| Problem details |
Look through the material beneath and copy each line with the word "split".

| Raw data |
Lemma sort_by_x_sorted (l : list Point.t) : StronglySorted x_le (sort_by_x l).
Proof.
  induction l as [|p l IH]; cbn [sort_by_x]; [constructor|].
  now apply insert_by_x_sorted.
Qed.



Lemma slice0_count {A : Type} (arr : list A) (k : Z) :
  0 <= k <= Z.of_nat (List.length arr) ->
  slice0 arr k = firstn (Z.to_nat k) arr.
Proof.
  intros Hk. unfold slice0.
  destruct (Z.ltb_spec k 0); [lia|]. now rewrite Z.min_l by lia.
Qed.

Lemma slice0_prefix {A : Type} (arr : list A) (k : Z) :
  exists rest : list A, arr = slice0 arr k ++ rest.
Proof.
  unfold slice0. eexists. symmetry. apply firstn_skipn.
Qed.

Lemma nodup_length_le (xs : list Z) :
  (List.length (nodup Z.eq_dec xs) <= List.length xs)%nat.
Proof.
  induction xs as [|a xs IH]; cbn [nodup List.length]; [lia|].
  destruct (in_dec Z.eq_dec a xs); cbn [List.length]; lia.
Qed.

Lemma set_size_NoDup (xs : list Z) :
  set_size xs = List.length xs <-> NoDup xs.
Proof.
  unfold set_size. split.
  - induction xs as [|a xs IH]; cbn [nodup List.length]; [constructor|].
    pose proof (nodup_length_le xs) as Hle.
    destruct (in_dec Z.eq_dec a xs) as [Hin|Hnotin]; cbn [List.length]; [lia|].
    intros H. constructor; [assumption|]. apply IH. lia.
  - intros H. now rewrite nodup_fixed_point.
Qed.

Lemma NoDup_map_prefix (l1 l2 : list Point.t) :
  NoDup (map Point.x (l1 ++ l2)) -> NoDup (map Point.x l1).
Proof.
  rewrite map_app. apply NoDup_app_remove_r.
Qed.

(** ** Verification *)

Lemma verifyAllPoints_true (selected : list Point.t) :
  forall allPoints : list Point.t,
    verifyAllPoints selected allPoints = Ok true
    <-> Forall (fun p => evaluateAt (Point.x p) selected = Ok (Point.y p)) allPoints.
Proof.
  induction allPoints as [|p rest IH]; cbn [verifyAllPoints].
  - split; [constructor|reflexivity].
  - split.
    + destruct (evaluateAt (Point.x p) selected) as [v|e] eqn:Hv; cbn [bind];
        [|discriminate].
      destruct (Z.eqb_spec v (Point.y p)) as [Heq|Hne]; cbn [negb]; [|discriminate].
      intros H. constructor; [congruence|now apply IH].
    + intros H. inversion H as [|? ? Hp Hrest]; subst.
      rewrite Hp. cbn [bind]. rewrite Z.eqb_refl. cbn [negb]. now apply IH.
Qed.

(** Against a subset with distinct abscissas verification ends in a
    verdict or in a value that is not an integer. *)
Lemma verifyAllPoints_cases (selected : list Point.t) :
  NoDup (map Point.x selected) ->
  forall allPoints : list Point.t,
    (exists b : bool, verifyAllPoints selected allPoints = Ok b)
    \/ verifyAllPoints selected allPoints = Err NonIntegerEvaluation.
Proof.
  intros Hnd. induction allPoints as [|p rest IH]; cbn [verifyAllPoints].
  - left. now exists true.
  - destruct (evaluateAt_cases selected (Point.x p) Hnd) as [[v Hv]|He].
    + rewrite Hv. cbn [bind]. destruct (negb _); [left; now exists false|assumption].
    + rewrite He. now right.
Qed.
Lemma use_some_non_function {U : Type} (fns : list value) (s : state U) :
  Exists (fun v => typeof v <> TFunction) fns ->
  use fns s =
    (Throw (VTypeError "Middleware must be composed of functions!"), s).
Proof.
  intros H. unfold use, bind. by rewrite check_functions_some by exact H.
Qed.

(** X5.  Registration composes: two calls of [use] with functions register
    what one call with all of them does, in the same order; and a call
    that throws keeps what the calls before it had registered. *)
Theorem use_accumulates {U : Type} (fns more : list value) (s : state U) :
  Forall (fun v => typeof v = TFunction) fns ->
  (Forall (fun v => typeof v = TFunction) more ->
     bind (use fns) (fun _ => use more) s = use (fns ++ more) s)
  /\
  (Exists (fun v => typeof v <> TFunction) more ->
     bind (use fns) (fun _ => use more) s =
       (Throw (VTypeError "Middleware must be composed of functions!"),
        set_app (with_middlewares (middlewares (app s) ++ fns)) s)).
Proof.
  intros Hf. split; intros Hm; unfold bind at 1;
    rewrite (use_all_functions fns s Hf).
  - rewrite use_all_functions by exact Hm.
    rewrite use_all_functions by (by apply Forall_app).
    unfold set_app, with_middlewares. simpl. by rewrite app_assoc.
  - by rewrite use_some_non_function by exact Hm.
Qed.

Lemma use_accumulates_witness :
  bind (use [VFun "a"]) (fun _ => use [VFun "b"; VFun "c"]) unconnected_state
    = use [VFun "a"; VFun "b"; VFun "c"] unconnected_state
  /\
  middlewares
    (app (bind (use [VFun "a"]) (fun _ => use [VNull]) unconnected_state).2)
    = [VFun "handler"; VFun "a"].
Proof.
  split.
  - apply (use_accumulates [VFun "a"] [VFun "b"; VFun "c"] unconnected_state);
      repeat constructor.
  - rewrite (proj2 (use_accumulates [VFun "a"] [VNull] unconnected_state
                      ltac:(repeat constructor))).
    + reflexivity.
    + apply Exists_cons_hd. discriminate.
Defined.

(** ** close *)

Section CloseFacts.
Context {U : Type}.
Variable extern : list call -> call -> outcome value.

Lemma call_method_truthy (t : value) (name : string) (args : list value) :
  truthy t = true ->
  call_method (U := U) extern t name args = ext_call extern (Method t name args).
Proof. by destruct t. Qed.

Lemma close_step_Normal (t v : value) (s s' : state U) :
  close_step extern t s = (Normal v, s') ->
  calls s' = calls s ++ map (fun x => Method x "close" [])
                            (List.filter truthy [t]) /\
  app s' = app s /\ heap s' = heap s /\ emitted s' = emitted s /\
  unhandled s' = unhandled s /\ user s' = user s.
Proof.
  unfold close_step. simpl. destruct (truthy t) eqn:E.
  - rewrite call_method_truthy by exact E. unfold ext_call.
    intros [= _ <-]. by repeat split.
  - intros [= _ <-]. simpl. rewrite app_nil_r. by repeat split.
Qed.

Lemma close_step_Throw (t e : value) (s s' : state U) :
  close_step extern t s = (Throw e, s') ->
  truthy t = true /\ extern (calls s) (Method t "close" []) = Throw e /\
  s' = add_call (Method t "close" []) s.
Proof.
  unfold close_step. destruct (truthy t) eqn:E; [|discriminate].
  rewrite call_method_truthy by exact E. unfold ext_call.
  intros [= -> <-]. by repeat split.
Qed.

Lemma close_unfold (s : state U) :
  close extern s =
    match close_step extern (consumerChannel (app s)) s with
    | (Throw e, s1) => (Throw e, s1)
    | (Normal _, s1) =>
        let s1' := set_app (with_consumerChannel VUndef) s1 in
        match close_step extern (publisherChannel (app s1')) s1' with
        | (Throw e, s2) => (Throw e, s2)
        | (Normal _, s2) =>
            let s2' := set_app (with_publisherChannel VUndef) s2 in
            match close_step extern (connection (app s2')) s2' with
            | (Throw e, s3) => (Throw e, s3)
            | (Normal _, s3) =>
                (Normal VUndef, set_app (with_connection VUndef) s3)
            end
        end
    end.
Proof.
  unfold close, bind, get, modify, ret, close_step. simpl.
  destruct (if truthy (consumerChannel (app s)) then _ else _)
    as [[v1|e1] s1]; [|reflexivity].
  destruct (if truthy (publisherChannel _) then _ else _)
    as [[v2|e2] s2]; [|reflexivity].
  destruct (if truthy (connection _) then _ else _)
    as [[v3|e3] s3]; reflexivity.
Qed.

| Solution to the problem |
  unfold set_size. split.
  - split; [constructor|reflexivity].
  - split.
  intros Hf. split; intros Hm; unfold bind at 1;
  split.
    intros [= _ <-]. by repeat split.
  - intros [= _ <-]. simpl. rewrite app_nil_r. by repeat split.
  intros [= -> <-]. by repeat split.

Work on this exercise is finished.